Bai’ bithaman ajil can be an agreement involving interest where a financial institution will buy back an asset and then will sell that asset to a 3rd party at price that is agreed upon. The customer will have to pay back the money with a deferred payment, such as in installments, over a period of time that is defined by the Islamic finance institution. Bai’ bithaman ajil is much like a typical sale and purchase agreement where the merchant will allow the buyer to use deferred payments in order to pay the price of the sale. However, the Islamic finance aspect of Bai’ bithaman ajil the sale must be in line with the requirements of the shariah.
Basically a Bai’ bithaman ajil is a deferred payment sale and purchase agreement that is compliant with the shariah. The sale price of the asset will also have a profit margin and this will not be an interest payment. An individual will not have to own a legal interest or even be the property owner to sell their property in the Bai’ bithaman ajil Islamic finance transaction. After the customer has gone through with the sale and purchase agreement with the merchant they can then sell the right of that property to the Islamic finance institution for the amount of the loan.

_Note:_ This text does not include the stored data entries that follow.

Lemma clear_entry_ok j i s :
  0 <= j < 7 -> 0 <= i < 1024 -> cleared_upto j i s ->
  exists s', clear_entry j i s = Some s' /\ cleared_upto j (i + 1) s'.
Proof.
  intros Hj Hi [[] Hc]. unfold clear_entry. do 7 entry_step.
  eexists. split; [done|]. split; [by split|].
  intros p k Hp Hk Hpk. unfold cleared. cbn. views.
  destruct (Z.eqb_spec p j) as [->|Hne]; cbn [andb].
  - destruct (Z.eqb_spec k i) as [->|Hki]; cbn [andb].
    + by rewrite !Z.eqb_refl.
    + rewrite ?andb_false_r. apply (Hc j k); lia.
  - apply (Hc p k); lia.
Qed.

Lemma clear_loop_ok s :
  paging_sized s ->
  exists s', for_up (Z.to_nat NUM_TASKS) 0 (fun j s =>
        for_up (Z.to_nat NUM_ENT) 0 (fun i s => clear_entry j i s) s) s = Some s' /\
    cleared_upto 7 0 s'.
Proof.
  intros Hs. apply (for_up_inv (fun j s => cleared_upto j 0 s)).
  - split; [done|]. intros; lia.
  - intros j s1 Hj Hc. change (Z.of_nat (Z.to_nat NUM_TASKS)) with 7 in Hj.
    destruct (for_up_inv (fun i s => cleared_upto j i s) (Z.to_nat NUM_ENT) 0
      (fun i s => clear_entry j i s) s1 Hc) as (s2 & E & [Hs2 Hc2]).
    + intros i s2 Hi Hc2. apply clear_entry_ok; [lia | exact Hi | done].
    + exists s2. split; [done|]. split; [done|]. intros p k Hp Hk Hpk.
      change (0 + Z.of_nat (Z.to_nat NUM_ENT)) with 1024 in Hc2. apply Hc2; lia.
Qed.

Lemma lor_bit v m b : 0 <= b -> Z.testbit m b = true -> Z.testbit (Z.lor v m) b = true.
Proof. intros Hb Hm. by rewrite Z.lor_spec, Hm, orb_true_r. Qed.

Lemma paging_init_ok L s :
  paging_sized s ->
  exists s', paging_init L s = Some s' /\ paging_sized s' /\ Z.testbit (cr4 s') 4 = true /\
    cr3 s' = dir_addr L /\ process_directories s' = process_directories s /\
    page_tables s' = page_tables s /\ vid_tables s' = vid_tables s /\ big_entry (ent (dir s') 1) 0 1.
Proof.
  intros []. unfold paging_init.
  destruct (for_up_inv (fun _ '(d, t) => sized d /\ sized t) (Z.to_nat NUM_ENT) 0
    (fun i '(d, t) => d ← upd d i (fun _ => 2); t ← identity_entry i t; Some (d, t))
    (dir s, table s)) as ([d t] & E & [Hd Ht]); [done | |].
  { intros i [d t] Hi [Hd Ht]. change (0 + Z.of_nat (Z.to_nat NUM_ENT)) with 1024 in Hi.
    unfold identity_entry. do 4 entry_step. by eexists (_, _). }
  rewrite E. bind. literals. do 4 entry_step.
  eexists. split_and!; try done; [by apply lor_bit|]. cbn [dir set_dir].
  repeat match goal with H : (forall _, ent ?l _ = _) |- context [ent ?l _] => is_var l; rewrite H end.
  cbn [Z.eqb Pos.eqb]. unfold big_entry. fields. done.
Qed.

Definition inited_upto (L : layout) (n : Z) (s : paging) : Prop :=
  paging_sized s /\ Z.testbit (cr4 s) 4 = true /\
  (forall p, 0 <= p < n -> process_ok L p (ent2 (process_directories s) p)
     (ent2 (page_tables s) p) (ent2 (vid_tables s) p)) /\
  (forall p k, n <= p < 7 -> 0 <= k < 1024 -> cleared s p k).

Lemma shiftr_12 a : Z.shiftr a PAGE_BITS = a / 4096.
Proof. by rewrite Z.shiftr_div_pow2. Qed.

(** The tables [setup_process] makes from cleared ones. *)
Definition init_pd (L : layout) (pid : Z) : Z -> Z :=
  put (put (put (put (fun _ => 2)
    0 (setf base_31_12 (Z.shiftr (pt_addr L pid) PAGE_BITS) (setf read_write 1 (setf present 1 2))))
    1 (setf present 1 (setf read_write 1 (setf super 0 (setf page_size 1 (setf base_31_22 1 2))))))
    32 (setf present 1 (setf read_write 1 (setf super 1 (setf page_size 1 (setf base_31_22 (2 + pid) 2))))))
    890 (setf global_page 1 (setf super 1 (setf page_size 0
      (setf base_31_12 (Z.shiftr (vt_addr L pid) PAGE_BITS) (setf read_write 1 (setf present 0 2)))))).

Lemma init_tables_ok L pid pd pt vt :
  layout_ok L -> pid_ok pid ->
  (forall i, 0 <= i < 1024 -> pd i = init_pd L pid i) ->
  (forall i, 0 <= i < 1024 -> ~ 0xb7 <= i <= 0xbb -> pt i = setf base_31_12 i (setf read_write 1 2)) ->
  page_entry (pt 0xb7) 0xb8 -> (exists b, video_frame b /\ page_entry (pt 0xb8) b) ->
  (forall i, 0xb9 <= i <= 0xbb -> page_entry (pt i) i) ->
  getf super (vt 731) = 1 -> getf base_31_12 (vt 731) = 0xb8 ->
  (forall i, 0 <= i < 1024 -> i <> 731 -> vt i = 2) ->
  process_ok L pid pd pt vt.
Proof.
  unfold pid_ok. intros [] Hpid Hpd Hpt H1 H2 H3 H4 H5 H6.
  assert (0 <= pt_addr L pid / 4096 < 2 ^ 20) by (unfold pt_addr; zlia).
  assert (0 <= vt_addr L pid / 4096 < 2 ^ 20) by (unfold vt_addr; zlia).
  split; try assumption; rewrite ?Hpd by lia; unfold init_pd, small_entry, big_entry.
  - put_cases. done.
  - put_cases. rewrite shiftr_12, base_small by lia. done.
  - put_cases. done.
  - put_cases. split_and!; try done. change (2 ^ (base_31_22).2) with 1024. apply Z.mod_small. lia.
  - put_cases. rewrite shiftr_12, base_small by lia. done.
  - intros. rewrite Hpd by lia. unfold init_pd. put_cases. done.
  - intros. rewrite Hpt by lia. fields. done.
  - rewrite H5. unfold video_frame. split; [done | lia].
  - intros. by rewrite H6.
Qed.

Lemma setup_process_dir L n s s' : setup_process L n s = Some s' -> cr3 s' = cr3 s /\ dir s' = dir s.
Proof.
  unfold setup_process. intros H.
  repeat (apply bind_Some in H as (? & _ & H)). by simplify_eq.
Qed.

Lemma setup_process_ok L n s :
  layout_ok L -> pid_ok n -> inited_upto L n s ->
  exists s', setup_process L n s = Some s' /\ inited_upto L (n + 1) s'.
Proof.
  unfold pid_ok. intros HL Hn ([] & H4 & Hdone & Hc). unfold setup_process. literals. do 10 entry_step.
  eexists. split; [done|]. split; [by split|]. split; [done|].
  cbn [process_directories page_tables vid_tables set_tables]. split.
  - intros p Hp. destruct (decide (p = n)) as [->|Hne].
    2:{ eapply process_ok_ext, (Hdone p); [intros i; views; indices; done .. | lia]. }
    assert (forall i, 0 <= i < 1024 -> cleared s n i) as Hcn by (intros; apply Hc; lia).
    assert (forall i, 0 <= i < 1024 -> ent2 (process_directories s) n i = 2) as Hpd by apply Hcn.
    assert (forall i, 0 <= i < 1024 -> ent2 (page_tables s) n i = setf base_31_12 i (setf read_write 1 2))
      as Hpt by apply Hcn.
    apply init_tables_ok; [done | done | ..]; unfold page_entry.
    + intros i Hi. views. rewrite ?Z.eqb_refl. cbn [andb Z.eqb Pos.eqb]. unfold init_pd, put.
      rewrite !Hpd by lia. done.
    + intros i Hi Hni. views. rewrite ?Z.eqb_refl. indices. apply Hcn. lia.
    + views. rewrite ?Z.eqb_refl. cbn [andb Z.eqb Pos.eqb]. fields. done.
    + exists (if (n <? 3) && (0 <? n) then 0xb8 + n + 1 else 0xb8).
      views. rewrite ?Z.eqb_refl. cbn [andb Z.eqb Pos.eqb]. fields.
      split; [unfold video_frame; case_if; lia|]. split; [done|].
      rewrite Hpt by lia. case_if; fields; apply base_small; lia.
    + intros i Hi. assert (i = 0xb9 \/ i = 0xba \/ i = 0xbb) as [-> | [-> | ->]] by lia;
        views; rewrite ?Z.eqb_refl; cbn [andb Z.eqb Pos.eqb]; fields;
        rewrite Hpt by lia; fields; done.
    + views. rewrite ?Z.eqb_refl. cbn [andb Z.eqb Pos.eqb]. fields. done.
    + views. rewrite ?Z.eqb_refl. cbn [andb Z.eqb Pos.eqb]. fields. done.
    + intros i Hi Hni. views. rewrite ?Z.eqb_refl. indices. apply Hcn. lia.
  - intros p k Hp Hk. destruct (Hc p k ltac:(lia) Hk) as (? & ? & ?).
    unfold cleared. cbn. views. indices. done.
Qed.

(** What the page of [vidmap] of process [pid] is: open or not, and its frame. *)
Definition vid_words (s : paging) (pid : Z) (v : bool * Z) : Prop :=
  getf present (ent2 (process_directories s) pid 890) = Z.b2z v.1 /\
  getf present (ent2 (vid_tables s) pid 731) = Z.b2z v.1 /\
  getf base_31_12 (ent2 (vid_tables s) pid 731) = v.2.

Lemma setup_process_closed L n s s' :
  pid_ok n -> paging_sized s -> setup_process L n s = Some s' ->
  forall p, p = n \/ vid_words s p (false, 0xb8) -> vid_words s' p (false, 0xb8).
Proof.
  unfold pid_ok, setup_process, vid_words. intros Hn []. literals. do 10 entry_step.
  intros [= <-] p Hp. tables. views. destruct (Z.eqb_spec p n) as [->|]; cbn [andb Z.eqb Pos.eqb].
  - fields. done.
  - by destruct Hp.
Qed.

Lemma new_init_full L s :
  layout_ok L -> paging_sized s ->
  exists s', new_init L s = Some s' /\ cr3 s' = dir_addr L /\ paging_ok L s' /\ big_entry (ent (dir s') 1) 0 1 /\
    forall p, pid_ok p -> vid_words s' p (false, 0xb8).
Proof.
  intros HL Hs. unfold new_init. destruct (clear_loop_ok s Hs) as (s1 & E1 & Hs1 & Hc1). rewrite E1. bind.
  destruct (paging_init_ok L s1 Hs1) as (s2 & E2 & Hs2 & H4 & H3 & Epd & Ept & Evt & Hd). rewrite E2. bind.
  destruct (for_up_inv (fun n s => inited_upto L n s /\ cr3 s = dir_addr L /\ big_entry (ent (dir s) 1) 0 1 /\
      forall p, 0 <= p < n -> vid_words s p (false, 0xb8)) (Z.to_nat NUM_TASKS) 0
    (setup_process L) s2) as (s3 & E3 & (Hs3 & H43 & Hp & _) & H33 & Hd3 & Hv3).
  - split; [|split; [done | split; [done | intros; lia]]].
    split; [done|]. split; [done|]. split; [intros; lia|]. intros p k Hp Hk.
    unfold cleared. rewrite Epd, Ept, Evt. apply Hc1; lia.
  - intros n s3 Hn (Hi & Hcr3 & Hdir & Hv). destruct (setup_process_ok L n s3) as (s4 & E & H); [done | exact Hn | done |].
    exists s4. split; [done|]. split; [done|]. destruct (setup_process_dir L n _ _ E) as [-> ->].
    split; [done|]. split; [done|].
    intros p Hp. apply (setup_process_closed L n s3); [exact Hn | apply Hi | exact E |].
    destruct (decide (p = n)); [by left | right; apply Hv; lia].
  - rewrite E3. bind. eexists. split; [done|]. split; [done|]. split; [|by split].
    split_and!; [by destruct Hs3 | | done |].
    + by apply lor_bit.
    + intros p Hrange. apply Hp. exact Hrange.
Qed.

Lemma new_init_ok L s :
  layout_ok L -> paging_sized s ->
  exists s', new_init L s = Some s' /\ cr3 s' = dir_addr L /\ paging_ok L s'.
Proof.
  intros HL Hs. destruct (new_init_full L s HL Hs) as (s' & E & H & Hok & _). eauto 6.
Qed.

(** ** What the tables mean to the processor *)

Section Walk.
Context (L : layout) (HL : layout_ok L).

Lemma table_at_pd s pid : pid_ok pid -> table_at L s (pd_addr L pid) = (process_directories s).[pid].
Proof.
  unfold pid_ok. intros Hpid. unfold table_at, pd_addr, NUM_TASKS.
  btrue ((pd_base L <=? pd_base L + 4096 * pid) && (pd_base L + 4096 * pid <? pd_base L + 4096 * 7)).
  f_equal. zlia.
Qed.

Lemma table_at_pt s pid : pid_ok pid -> table_at L s (pt_addr L pid) = (page_tables s).[pid].
Proof.
  destruct HL. unfold pid_ok, region_apart in *. intros Hpid. unfold table_at, pt_addr, NUM_TASKS.
  bfalse ((pd_base L <=? pt_base L + 4096 * pid) && (pt_base L + 4096 * pid <? pd_base L + 4096 * 7)).
  btrue ((pt_base L <=? pt_base L + 4096 * pid) && (pt_base L + 4096 * pid <? pt_base L + 4096 * 7)).
  f_equal. zlia.
Qed.

Lemma table_at_vt s pid : pid_ok pid -> table_at L s (vt_addr L pid) = (vid_tables s).[pid].
Proof.
  destruct HL. unfold pid_ok, region_apart in *. intros Hpid. unfold table_at, vt_addr, NUM_TASKS.
  bfalse ((pd_base L <=? vt_base L + 4096 * pid) && (vt_base L + 4096 * pid <? pd_base L + 4096 * 7)).
  bfalse ((pt_base L <=? vt_base L + 4096 * pid) && (vt_base L + 4096 * pid <? pt_base L + 4096 * 7)).
  btrue ((vt_base L <=? vt_base L + 4096 * pid) && (vt_base L + 4096 * pid <? vt_base L + 4096 * 7)).
  f_equal. zlia.
Qed.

The shariah does not dictate how the price of the aforementioned sale is determined just focuses mostly on the practice of charging interest. All in all the sale is basically the amount that both parties in the deferred payment agreement agree to mutually loan and the other, to pay back. Because of this there is not anything that can keep the seller from bringing together the sale price to the time period that the credit will be extended. The deferred payment must be paid off, but the time period in this aspect of Islamic finance must be agreed upon by the buyer and the seller.